Despite being one of the most famous women in British history, very little has been known about what Anne Boleyn looks like, as contemporary portraits were thought to be destroyed after her execution. History applicants can think about the use of paintings as sources, particularly from a time before photography. They could also how contemporary events can affect the kinds of sources and information that we are able to study in the present day.

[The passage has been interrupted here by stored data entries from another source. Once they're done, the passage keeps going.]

(** The invariant after call [i] moved to [pc'], changing the shared fields. *)
Lemma inv_move s i pc pc' m r b :
  let s' := {| mode := m; stop_requested := r; begun := b; setup := setup s; stops := <[i := pc']> (stops s) |} in
  inv s -> stops s !! i = Some pc ->
  (m = mode s \/ (mode s = Phase.running /\ shutting m = true)) ->
  b + total_owed s + owes pc' = (if shutting m then 1 else 0) + owes pc ->
  (m = Phase.build -> pc' = StopEntry \/ pc' = StopDone) ->
  (pending s -> pending s') -> (pc' = StopLatched -> pending s') ->
  (m = Phase.starting -> stop_requested s = true -> r = true) -> (pc' = StopRecheck -> m = Phase.starting -> r = true) ->
  inv s'.
Proof.
  intros s' [Hs H1 Hb Hl Hr] Hi Hm Ho Hbuild Hp Hp' Hst Hst'.
  pose proof (sum_owes_insert _ _ _ pc' Hi) as Hsum.
  split; unfold s'; simpl.
  - destruct Hm as [-> |[Hm Hsh]]; [done|]. rewrite Hm in Hs. destruct (setup s) as [| | |x|]; simpl in *; naive_solver.
  - unfold total_owed in *. simpl. lia.
  - intros E. apply (Forall_moved (fun pc => pc = StopEntry \/ pc = StopDone)); auto.
    apply Hb. destruct Hm as [<- |[_ Hsh]]; [done|]. by rewrite E in Hsh.
  - eapply (Forall_moved _ _ _ _ _ Hl); [|done]. intros q HQ E. auto.
  - eapply (Forall_moved _ _ _ _ _ Hr); [|done]. intros q HQ E Em.
    apply Hst; [done|]. apply HQ; [done|]. destruct Hm as [<- |[_ Hsh]]; [done|]. by rewrite Em in Hsh.
Qed.

Lemma inv_step_stop s i pc :
  inv s -> stops s !! i = Some pc ->
  inv (let '(pc, s') := stop_step pc s in
       {| mode := mode s'; stop_requested := stop_requested s'; begun := begun s'; setup := setup s';
          stops := <[i := pc]> (stops s) |}).
Proof.
  intros Hinv Hi. pose proof (inv_once _ Hinv) as H1.
  assert (0 < owes pc -> shutting (mode s) = true) as Hown.
  { intros Ho. apply inv_owed_shutting; [done|]. pose proof (sum_owes_ge _ _ _ Hi). unfold total_owed. lia. }
  assert (mode s = Phase.build -> pc = StopEntry \/ pc = StopDone) as Hpcb.
  { intros Hm. pose proof (inv_build _ Hinv Hm) as Hb. rewrite Forall_lookup in Hb. eauto. }
  pose proof (inv_mode_starting _ Hinv) as Hst.
  assert (forall m r b l, shutting m = true ->
    pending {| mode := m; stop_requested := r; begun := b; setup := setup s; stops := l |}) as Hsh by (intros; by left).
  assert (forall r b l, (stop_requested s = true -> r = true) -> pending s ->
    pending {| mode := mode s; stop_requested := r; begun := b; setup := setup s; stops := l |}) as Hkeep.
  { intros r b l Hr [Hx|[[Hx Hy]|Hx]]; [by left|right; left; simpl; auto|by right; right]. }
  destruct pc; cbn [stop_step owes] in *; cbn [mode stop_requested begun setup].
  - destruct (mode s) eqn:Em; cbn [mode stop_requested begun setup]; rewrite ?Em;
      (apply (inv_move s i StopEntry _ _ _ _ Hinv Hi); rewrite ?Em; cbn [owes shutting] in *;
       [auto|lia|done || auto|rewrite <- ?Em; auto|done|auto|done]).
  - apply (inv_move s i StopLatch _ _ _ _ Hinv Hi); cbn [owes] in *; [by left|lia| |auto|done|auto|auto].
    intros Hm. destruct (Hpcb Hm); done.
  - destruct (mode s) eqn:Em; cbn [mode stop_requested begun setup]; rewrite ?Em;
      try (destruct (Hpcb eq_refl); done);
      (apply (inv_move s i StopRecheck _ _ _ _ Hinv Hi); rewrite ?Em; cbn [owes shutting] in *;
       [auto|lia|done || auto|rewrite <- ?Em; auto| |auto|done]); intros _; try (by left).
    right. left. simpl. split; [|auto]. pose proof (inv_recheck _ Hinv) as HR. rewrite Forall_lookup in HR. eauto.
  - apply (inv_move s i StopClear _ _ _ _ Hinv Hi); cbn [owes] in *; [by left|lia| |auto|done| |done].
    + intros Hm. destruct (Hpcb Hm); done.
    + intros Hm. rewrite Hm in Hown. by specialize (Hown ltac:(lia)).
  - apply (inv_move s i StopBegin _ _ _ _ Hinv Hi); cbn [owes] in *; [by left|lia| |auto|done|auto|done]. auto.
  - apply (inv_move s i StopDone _ _ _ _ Hinv Hi); cbn [owes]; [by left|lia|auto|auto|done|auto|done].
  - apply (inv_move s i StopLatched _ _ _ _ Hinv Hi); cbn [owes]; [by left|lia| |auto| |auto|done].
    { intros Hm. destruct (Hpcb Hm); done. }
    intros _. pose proof (inv_latched _ Hinv) as HL. rewrite Forall_lookup in HL. apply Hkeep; eauto.
Qed.

Lemma inv_step s s' : inv s -> step s s' -> inv s'.
Proof.
  intros Hinv Hst. destruct Hst as [s|s|s i pc Hi|s Hm Hb].
  - by apply inv_step_setup.
  - destruct Hinv as [H1 H2 H3 H4 H5]. split; simpl; auto.
    + unfold total_owed in *. simpl. rewrite sum_list_with_app. simpl. lia.
    + intros E. apply Forall_app. split; [auto|]. by repeat constructor; left.
    + apply Forall_app. split; [exact H4|]. by repeat constructor.
    + apply Forall_app. split; [exact H5|]. by repeat constructor.
  - by apply inv_step_stop.
  - destruct Hinv as [H1 H2 H3 H4 H5]. rewrite Hm in *. split; simpl; auto; try done.
    + destruct (setup s) as [| | |pc|]; naive_solver.
    + eapply Forall_impl; [exact H4|]. intros pc _ _. by left.
    + by apply Forall_true.
Qed.

Lemma inv_reachable s : reachable s -> inv s.
Proof. apply rtc_preserves; [apply inv_step|apply inv_init]. Qed.

(** C20. No stop is lost and none is doubled: in every interleaving of [setup]
    with any number of concurrent [stop]s, at most one graceful shutdown is
    spawned; and once [setup] and all calls have returned, a request that arrived
    while the server was starting has been honored — the server is stopping (or
    stopped) with exactly one shutdown spawned. *)
Theorem stop_honored s :
  reachable s ->
  begun s <= 1 /\
  (setup s = SetupDone -> Forall (fun pc => pc = StopDone \/ pc = StopLatched) (stops s) ->
   (StopLatched ∈ stops s -> shutting (mode s) = true) /\ (shutting (mode s) = true -> begun s = 1)).
Proof.
  intros Hi%inv_reachable. pose proof (inv_once _ Hi) as H1. split; [destruct (shutting (mode s)); lia|].
  intros Hs HF. split.
  - intros HL. pose proof (inv_latched _ Hi) as HL'. rewrite Forall_forall in HL'.
    destruct (HL' _ HL eq_refl) as [Hx|[[_ Hx]|Hx]]; [done|destruct Hx; congruence|congruence].
  - intros Hm. rewrite Hm in H1. unfold total_owed in H1. rewrite Hs in H1. simpl in H1.
    assert (sum_list_with owes (stops s) = 0) as E; [|lia].
    clear -HF. induction HF as [|pc l [-> | ->] HF IH]; simpl; lia.
Qed.

(** A [stop()] that races [setup]: it sees [starting], latches, finds the server
    still starting and returns; [setup] then honors it. *)
Definition raced : State :=
  {| mode := Phase.stopping; stop_requested := false; begun := 1; setup := SetupDone; stops := [StopLatched] |}.

Lemma raced_reachable : reachable raced.
Proof.
  unfold reachable. eapply rtc_l; [apply step_setup|]. eapply rtc_l; [apply step_call|].
  do 3 (eapply rtc_l; [apply (step_stop _ 0); reflexivity|]). cbn.
  do 6 (eapply rtc_l; [apply step_setup|]). apply rtc_refl.
Qed.

Lemma stop_honored_witness : shutting (mode raced) = true /\ begun raced = 1.
Proof.
  destruct (stop_honored raced raced_reachable) as (_ & HS).
  destruct HS as [HL HB]; [reflexivity|by repeat constructor; right|].
  split; [apply HL; by left|apply HB; reflexivity].
Defined.

End Lifecycle.

(** ** Properties of the tracker *)
Section tracker.
  Import ConnectionTracker.
  Implicit Types s : ConnectionTracker.State.

Lemma tracker_erase_length (es : list Entry) e :
  NoDup (conn <$> es) -> e ∈ es -> S (length (filter (fun x => conn x <> conn e) es)) = length es.
Proof.
  induction es as [|x es IH]; intros HN He; [by apply elem_of_nil in He|].
  rewrite fmap_cons, NoDup_cons in HN. destruct HN as [Hx HN]. rewrite filter_cons. apply elem_of_cons in He as [->|He].
  - rewrite decide_False by (intros []; done). simpl. do 2 f_equal. rewrite filter_all; [done|].
    apply Forall_forall. intros y Hy E. apply Hx. rewrite <- E. by apply list_elem_of_fmap_2.
  - rewrite decide_True; [simpl; by rewrite IH|]. intros E. apply Hx. rewrite E. by apply list_elem_of_fmap_2.
Qed.

Lemma tracker_inv_step s s' : ConnectionTracker.inv s -> ConnectionTracker.step s s' -> ConnectionTracker.inv s'.
Proof.
  intros [H1 H2 H3] Hst. destruct Hst as [s dl|s e He|s Hr|s|s e dl He].
  - split; simpl.
    + rewrite length_app. simpl. lia.
    + rewrite fmap_app. apply NoDup_app. split_and!; [done| |apply NoDup_singleton].
      intros c Hc Hc2%list_elem_of_singleton. simpl in Hc2. subst. apply list_elem_of_fmap in Hc as (x & Ex & Hx).
      rewrite Forall_forall in H3. specialize (H3 _ Hx). lia.
    + apply Forall_app. split; [|repeat constructor; simpl; lia].
      eapply Forall_impl; [exact H3|]. simpl. lia.
  - split; simpl.
    + pose proof (tracker_erase_length _ _ H2 He). lia.
    + eapply sublist_NoDup; [exact H2|]. apply fmap_sublist, sublist_filter.
    + by apply Forall_filter.
  - split; simpl; [lia|done|done].
  - by split.
  - split; simpl; [by rewrite length_fmap| |].
    + rewrite <- list_fmap_compose. erewrite list_fmap_ext; [exact H2|]. intros i x _. simpl. by case_decide.
    + apply Forall_fmap. eapply Forall_impl; [exact H3|]. intros x. simpl. by case_decide.
Qed.

Lemma tracker_inv_reachable s : rtc ConnectionTracker.step ConnectionTracker.init s -> ConnectionTracker.inv s.
Proof.
  apply rtc_preserves; [apply tracker_inv_step|]. split; simpl; [done|constructor|constructor].
Qed.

Until now, the only confirmed image of Anne has been on the ‘The Moost Happi’ Medal in the British Museum, which was stamped in 1534 to commemorate the expected birth of her son. However, scientists now believe they have identified a portrait of the queen, known as the Nidd Hall portrait. The scientists used facial recognition software, which compared the new image with the previously confirmed image of Anne. Amit Roy- Chowdury of the University of California said that a range of portraits thought to be Anne were compared using the software but that the only one it identified as having the same face as on the medal was the Nidd Hall portrait. She is also wearing jewellery long believed to be Boleyn’s.
Computer Science and Biology applicants can look further into how the software itself works, by comparing selected facial features. The software has failed to resolve other debates in the world of Art History, such as whether Italian painter Caravaggio gave one of his figures in The Entombment of Christ the features of Michelangelo.
Art historians have previously debated whether the Nidd Hall portrait is in fact Anne Boleyn or her successor Jane Seymour. Students interested in History of Art can look further into this debate and the significance of portraiture in the period.